(* ===== verification/ElfFileFacts.v ===== *)
(** * Properties of ELF files

    The bounds-checked reads and the growing writes in terms of slices, the
    declarative description of the files [parse] accepts, the invariant of the
    class and its preservation, the round trips between [parse] and
    [serialize], and the translation of addresses. *)

From S2P Require Import Prelude.
From S2P Require Import Text.
From S2P Require Import Errors.
From S2P Require Import EndianInt.
From S2P Require Import ElfTypes.
From S2P Require Import ElfFile.

(** ** Specifications *)

(** Entry [i] of a table of [T] at [base]. *)
Definition table_entry (T : Type) `{Layout T} (bytes : list byte) (base i : Z) : T :=
  from_bytes (slice (base + i * sizeof_struct T) (sizeof_struct T) bytes).

(** Entries [i], ..., [i + n - 1]. *)
Fixpoint table_from (T : Type) `{Layout T} (bytes : list byte) (base i : Z) (n : nat) : list T :=
  match n with
  | O => []
  | S n' => table_entry T bytes base i :: table_from T bytes base (i + 1) n'
  end.

(** The bytes of a table. *)
Definition table_image {T : Type} `{Layout T} (items : list T) : list byte :=
  concat (to_bytes <$> items).

(** ** Reads *)

Lemma regionFits_true bufferSize offset count elemSize :
  0 <= bufferSize < 2 ^ 64 -> 0 <= offset < 2 ^ 64 ->
  0 <= count < 2 ^ 64 -> 0 <= elemSize < 2 ^ 64 ->
  regionFits bufferSize offset count elemSize = true <->
  offset + count * elemSize <= bufferSize.
Proof.
  intros Hb Ho Hc He. unfold regionFits, UINT64_MAX.
  destruct (Z.eqb_spec count 0) as [->|Hnz]; cbn [negb andb].
  - rewrite Z.mul_0_l. zcase; try change (u64 0) with 0 in *; split; intros; try lia; discriminate.
  - destruct (Z.ltb_spec ((2 ^ 64 - 1) / count) elemSize) as [Hlt|Hge].
    + split; [discriminate|]. intros.
      assert (2 ^ 64 - 1 < count * elemSize); [|lia].
      apply Z.lt_nge. intros Hle.
      assert (elemSize <= (2 ^ 64 - 1) / count) by (apply Z.div_le_lower_bound; lia). lia.
    + assert (0 <= count * elemSize < 2 ^ 64).
      { pose proof (Z.mul_div_le (2 ^ 64 - 1) count). nia. }
      rewrite u64_small by lia. zcase; split; intros; try lia; discriminate.
Qed.

Lemma regionFits_bool bufferSize offset count elemSize :
  0 <= bufferSize < 2 ^ 64 -> 0 <= offset < 2 ^ 64 ->
  0 <= count < 2 ^ 64 -> 0 <= elemSize < 2 ^ 64 ->
  regionFits bufferSize offset count elemSize = (offset + count * elemSize <=? bufferSize).
Proof.
  intros. apply eq_true_iff_eq. rewrite regionFits_true, Z.leb_le by assumption. reflexivity.
Qed.

Section reads.
Context {T : Type} `{Layout T}.
Implicit Types bytes : list byte.

Lemma readStruct_ok bytes offset :
  0 <= offset -> offset + sizeof_struct T <= size bytes -> size bytes < 2 ^ 64 ->
  readStruct T bytes offset = Ok (from_bytes (slice offset (sizeof_struct T) bytes)).
Proof.
  intros. pose proof sizeof_struct_pos. unfold readStruct.
  destruct (Z.ltb_spec (size bytes) offset); [lia|]. cbn [orb].
  rewrite u64_small by lia. destruct (Z.ltb_spec (size bytes - offset) (sizeof_struct T)); [lia|].
  reflexivity.
Qed.

Lemma readStruct_inv bytes offset t :
  0 <= offset -> size bytes < 2 ^ 64 -> readStruct T bytes offset = Ok t ->
  offset + sizeof_struct T <= size bytes /\
  t = from_bytes (slice offset (sizeof_struct T) bytes).
Proof.
  intros Ho Hs. unfold readStruct. destruct (Z.ltb_spec (size bytes) offset); [discriminate|].
  cbn [orb]. rewrite u64_small by lia.
  destruct (Z.ltb_spec (size bytes - offset) (sizeof_struct T)); [discriminate|].
  intros [= <-]. split; [lia|reflexivity].
Qed.

Lemma readStruct_error bytes offset e :
  readStruct T bytes offset = Err e -> code e = TruncatedFile.
Proof. unfold readStruct. destruct (_ || _); [|discriminate]. intros [= <-]. reflexivity. Qed.

(** Once the table is known to fit, no read of the loop fails. *)
Lemma readTable_ok bytes base n i :
  size bytes < 2 ^ 64 -> 0 <= base -> 0 <= i -> i + Z.of_nat n < 2 ^ 16 ->
  base + (i + Z.of_nat n) * sizeof_struct T <= size bytes ->
  readTable T bytes base n i = Ok (table_from T bytes base i n).
Proof.
  pose proof (sizeof_struct_pos (T := T)) as Hp.
  revert i. induction n as [|n IH]; intros i Hs Hb Hi Hn Hf; [reflexivity|].
  rewrite Nat2Z.inj_succ in Hn, Hf. cbn [readTable table_from].
  assert (0 <= i * sizeof_struct T <= (i + Z.of_nat n) * sizeof_struct T) by nia.
  rewrite (u64_small (i * _)), (u16_small (i + 1)) by nia. rewrite u64_small by nia.
  rewrite readStruct_ok by nia. cbn [bind].
  rewrite IH by nia. reflexivity.
Qed.

Lemma table_from_length bytes base i n : length (table_from T bytes base i n) = n.
Proof. revert i. induction n; intros; cbn; auto. Qed.

Lemma table_from_lookup bytes base i n k x :
  table_from T bytes base i n !! k = Some x -> x = table_entry T bytes base (i + Z.of_nat k).
Proof.
  revert i k. induction n as [|n IH]; intros i k; [discriminate|]. cbn [table_from].
  destruct k as [|k]; [intros [= <-]; f_equal; lia|]. cbn [lookup list_lookup].
  intros ->%IH. f_equal. lia.
Qed.

Lemma size_table_from bytes base i n : size (table_from T bytes base i n) = Z.of_nat n.
Proof. unfold size. rewrite table_from_length. reflexivity. Qed.

Lemma table_entry_ok bytes base i :
  0 <= base -> 0 <= i -> base + (i + 1) * sizeof_struct T <= size bytes ->
  struct_ok (table_entry T bytes base i).
Proof.
  intros. pose proof (sizeof_struct_pos (T := T)). apply from_bytes_ok.
  apply size_slice; nia.
Qed.

Lemma table_from_ok bytes base i n :
  0 <= base -> 0 <= i -> base + (i + Z.of_nat n) * sizeof_struct T <= size bytes ->
  Forall struct_ok (table_from T bytes base i n).
Proof.
  pose proof (sizeof_struct_pos (T := T)).
  revert i. induction n as [|n IH]; intros i Hb Hi Hf; cbn; constructor.
  - apply table_entry_ok; nia.
  - apply IH; lia.
Qed.

(** Writing a table that was read gives the bytes it was read from. *)
Lemma table_image_from bytes base i n :
  0 <= base -> 0 <= i -> base + (i + Z.of_nat n) * sizeof_struct T <= size bytes ->
  table_image (table_from T bytes base i n) =
  slice (base + i * sizeof_struct T) (Z.of_nat n * sizeof_struct T) bytes.
Proof.
  pose proof (sizeof_struct_pos (T := T)).
  revert i. induction n as [|n IH]; intros i Hb Hi Hf; [reflexivity|].
  rewrite Nat2Z.inj_succ in Hf |- *. unfold table_image. cbn [table_from fmap list_fmap concat].
  change (concat _) with (table_image (table_from T bytes base (i + 1) n)).
  rewrite IH by lia. unfold table_entry. rewrite to_from_bytes by (apply size_slice; nia).
  replace (base + (i + 1) * sizeof_struct T) with
    (base + i * sizeof_struct T + sizeof_struct T) by lia.
  rewrite slice_cat by nia. f_equal. lia.
Qed.

Lemma table_image_size (items : list T) :
  Forall struct_ok items -> size (table_image items) = size items * sizeof_struct T.
Proof.
  induction 1 as [|x l Hx Hl IH]; [reflexivity|].
  unfold table_image in *. cbn [fmap list_fmap concat].
  rewrite size_app, size_cons, IH, to_bytes_size by exact Hx. lia.
Qed.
++++
> **What the exercise asks**
Verbatim reproduction is required for the line holding "Lemma table_image_size (items" and for every line after it in the records, with no other line included.

> **Exercise result**
Lemma table_image_size (items : list T) :
  Forall struct_ok items -> size (table_image items) = size items * sizeof_struct T.
Proof.
  induction 1 as [|x l Hx Hl IH]; [reflexivity|].
  unfold table_image in *. cbn [fmap list_fmap concat].
  rewrite size_app, size_cons, IH, to_bytes_size by exact Hx. lia.
Qed.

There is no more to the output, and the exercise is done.